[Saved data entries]
(* ===== verification/Protocol.v ===== *)
(** * The effect protocol, and the verifier as an implementation of it

    A small specification of what a run may record: attempts that move from an
    intent to a settled outcome, and an admission that only closes.  It knows no
    record, no hash and no number.  [VerifyE10.step] refines it: every record the
    verifier accepts is a step of the protocol between the abstractions of its
    states. *)

From S2P Require Import Prelude.
From S2P Require Import PyStr.
From S2P Require Import Json.
From S2P Require Import PyDyn.
From S2P Require Import Lifecycle.
From S2P Require Import VerifyE10.
From S2P Require Import VerifyE10Facts.
Open Scope Z_scope.

(** ** The protocol *)

Inductive outcome := Completed | Failed | Unknown | Cancelled.
Inductive stage := Intended | Permitted | Sent | Ended (o : outcome).
Record story := Story {
  s_stage : stage; s_late : bool; s_permitted : bool; s_allowed : bool; s_released : bool }.
Inductive admission := Serving | Requested | Linearized | Drained | Acknowledged | Expired | Closed | Down.
Record proto := Proto { p_admission : admission; p_attempts : gmap string story }.
Definition proto0 : proto := Proto Serving ∅.

(** Ended, allowed if completed, and its permit released. *)
Definition settled (s : story) : Prop :=
  (exists o, s_stage s = Ended o) /\ (s_stage s = Ended Completed -> s_allowed s = true) /\
  (s_permitted s = true -> s_released s = true).
(** Attempts may still move. *)
Definition moving (a : admission) : Prop := a = Serving \/ a = Requested \/ a = Linearized.
(** The ends of an attempt: what was sent may end in any way, the rest cannot
    have completed and is never in doubt. *)
Definition may_end (from : stage) (o : outcome) : Prop :=
  match from with
  | Sent => True
  | Intended | Permitted => o = Failed \/ o = Cancelled
  | Ended _ => False
  end.

Inductive act :=
| Note | Fail
| Intend (a : string) | Permit (a : string) | Send (a : string) | End (a : string) (o : outcome)
| Allow (a : string) | Release (a : string)
| Request | Linearize | Drain | Acknowledge | Expire | Close.

Definition put (a : string) (s : story) (p : proto) : proto := Proto (p_admission p) (<[a := s]> (p_attempts p)).
Inductive pstep : act -> proto -> proto -> Prop :=
| p_note p : pstep Note p p
| p_fail : pstep Fail proto0 (Proto Down ∅)
| p_intend a late p : moving (p_admission p) -> p_attempts p !! a = None -> (late = false <-> p_admission p = Serving) ->
    pstep (Intend a) p (put a (Story Intended late false false false) p)
| p_permit a p : moving (p_admission p) -> p_attempts p !! a = Some (Story Intended false false false false) ->
    pstep (Permit a) p (put a (Story Permitted false true false false) p)
| p_send a l p : p_admission p = Serving -> p_attempts p !! a = Some (Story Permitted l true false false) ->
    pstep (Send a) p (put a (Story Sent l true false false) p)
| p_end a o st l m p : moving (p_admission p) -> p_attempts p !! a = Some (Story st l m false false) -> may_end st o ->
    pstep (End a o) p (put a (Story (Ended o) l m false false) p)
| p_allow a l p : moving (p_admission p) -> p_attempts p !! a = Some (Story (Ended Completed) l true false false) ->
    pstep (Allow a) p (put a (Story (Ended Completed) l true true false) p)
| p_release a o l w p : moving (p_admission p) -> p_attempts p !! a = Some (Story (Ended o) l true w false) ->
    (o = Completed -> w = true) ->
    pstep (Release a) p (put a (Story (Ended o) l true w true) p)
| p_request m : pstep Request (Proto Serving m) (Proto Requested m)
| p_linearize m : pstep Linearize (Proto Requested m) (Proto Linearized m)
| p_drain m : map_Forall (fun _ => settled) m -> pstep Drain (Proto Linearized m) (Proto Drained m)
| p_acknowledge m : pstep Acknowledge (Proto Drained m) (Proto Acknowledged m)
| p_expire m : pstep Expire (Proto Drained m) (Proto Expired m)
| p_close m : pstep Close (Proto Acknowledged m) (Proto Closed m).
Inductive prun : list act -> proto -> proto -> Prop :=
| prun_nil p : prun [] p p
| prun_cons x l p q r : pstep x p q -> prun l q r -> prun (x :: l) p r.

(** ** The abstraction of the verifier's state *)

Definition outcome_of (d : string) : outcome :=
  if String.eqb d COMPLETED then Completed else if String.eqb d FAILED then Failed
  else if String.eqb d UNKNOWN then Unknown else Cancelled.
Definition stage_of (a : attempt) : stage :=
  match at_terminal a with
  | Some t => Ended (outcome_of (decision_of t))
  | None => if is_some (at_attempted a) then Sent else if is_some (at_permit a) then Permitted else Intended
  end.
Definition view_attempt (a : attempt) : story :=
  Story (stage_of a) (at_late a) (is_some (at_permit a)) (is_some (at_allow a)) (is_some (at_release a)).
Definition admission_of (h : history) : admission :=
  match h_state h with
  | RUNNING => Serving | REQUESTED => Requested
  | LINEARIZED => if is_some (h_kill h) then Drained else Linearized
  | ACKNOWLEDGED => Acknowledged | TIMED_OUT => Expired | CLOSED => Closed | START_FAILED => Down
  end.
Definition view_attempts (l : list (string * attempt)) : gmap string story :=
  list_to_map (map (fun ka => (ka.1, view_attempt ka.2)) l).
Definition view (h : history) : proto := Proto (admission_of h) (view_attempts (h_attempts h)).
(** The step a record stands for. *)
Definition act_of (r : dict) : act :=
  let d := decision_of r in
  let a := aid_of r in
  if String.eqb d "STARTUP_FAILED" then Fail
  else if String.eqb d AUTH then Intend a else if String.eqb d PERMIT then Permit a
  else if String.eqb d ATTEMPTED then Send a else if mem_str d TERMINAL then End a (outcome_of d)
  else if String.eqb d "ALLOW" then Allow a else if String.eqb d PERMIT_RELEASED then Release a
  else if String.eqb d CANCEL_REQUESTED then Request else if String.eqb d CANCEL_LINEARIZED then Linearize
  else if String.eqb d "KILL_SWITCH" then Drain else if String.eqb d CANCEL_ACK then Acknowledge
  else if String.eqb d CANCEL_DRAIN_TIMEOUT then Expire else if String.eqb d RUN_CLOSED then Close
  else Note.

Lemma view_lookup l a : view_attempts l !! a = view_attempt <$> find_attempt a l.
Proof.
  unfold view_attempts. induction l as [|[k x] l IH]; cbn; [apply lookup_empty|].
  destruct (String.eqb_spec a k) as [->|Hne]; [by rewrite lookup_insert_eq|]. by rewrite lookup_insert_ne.
Qed.
Lemma view_put l a x : view_attempts (put_attempt a x l) = <[a := view_attempt x]> (view_attempts l).
Proof.
  apply map_eq. intros b. rewrite view_lookup. destruct (decide (a = b)) as [<-|Hne].
  - by rewrite find_put_eq, lookup_insert_eq.
  - by rewrite find_put_ne, lookup_insert_ne, view_lookup.
Qed.
Lemma view_set a x h : view (set_attempt a x h) = put a (view_attempt x) (view h).
Proof. unfold view, put. cbn [p_admission p_attempts]. f_equal. apply view_put. Qed.
Lemma view_own seq h : view (own seq h) = view h.
Proof. done. Qed.
Lemma view_active h : view (set_active h) = view h.
Proof. done. Qed.
Lemma view_found a x h : attempt_of a h = Some x -> p_attempts (view h) !! a = Some (view_attempt x).
Proof. intros Hf. cbn. rewrite view_lookup. unfold attempt_of in Hf. by rewrite Hf. Qed.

=== Directions for this task ===
Copy out every line from the records that has the word "Definition".

=== Written reply ===
Definition proto0 : proto := Proto Serving ∅.
Definition settled (s : story) : Prop :=
Definition moving (a : admission) : Prop := a = Serving \/ a = Requested \/ a = Linearized.
Definition may_end (from : stage) (o : outcome) : Prop :=
Definition put (a : string) (s : story) (p : proto) : proto := Proto (p_admission p) (<[a := s]> (p_attempts p)).
Definition outcome_of (d : string) : outcome :=
Definition stage_of (a : attempt) : stage :=
Definition view_attempt (a : attempt) : story :=
Definition admission_of (h : history) : admission :=
Definition view_attempts (l : list (string * attempt)) : gmap string story :=
Definition view (h : history) : proto := Proto (admission_of h) (view_attempts (h_attempts h)).
Definition act_of (r : dict) : act :=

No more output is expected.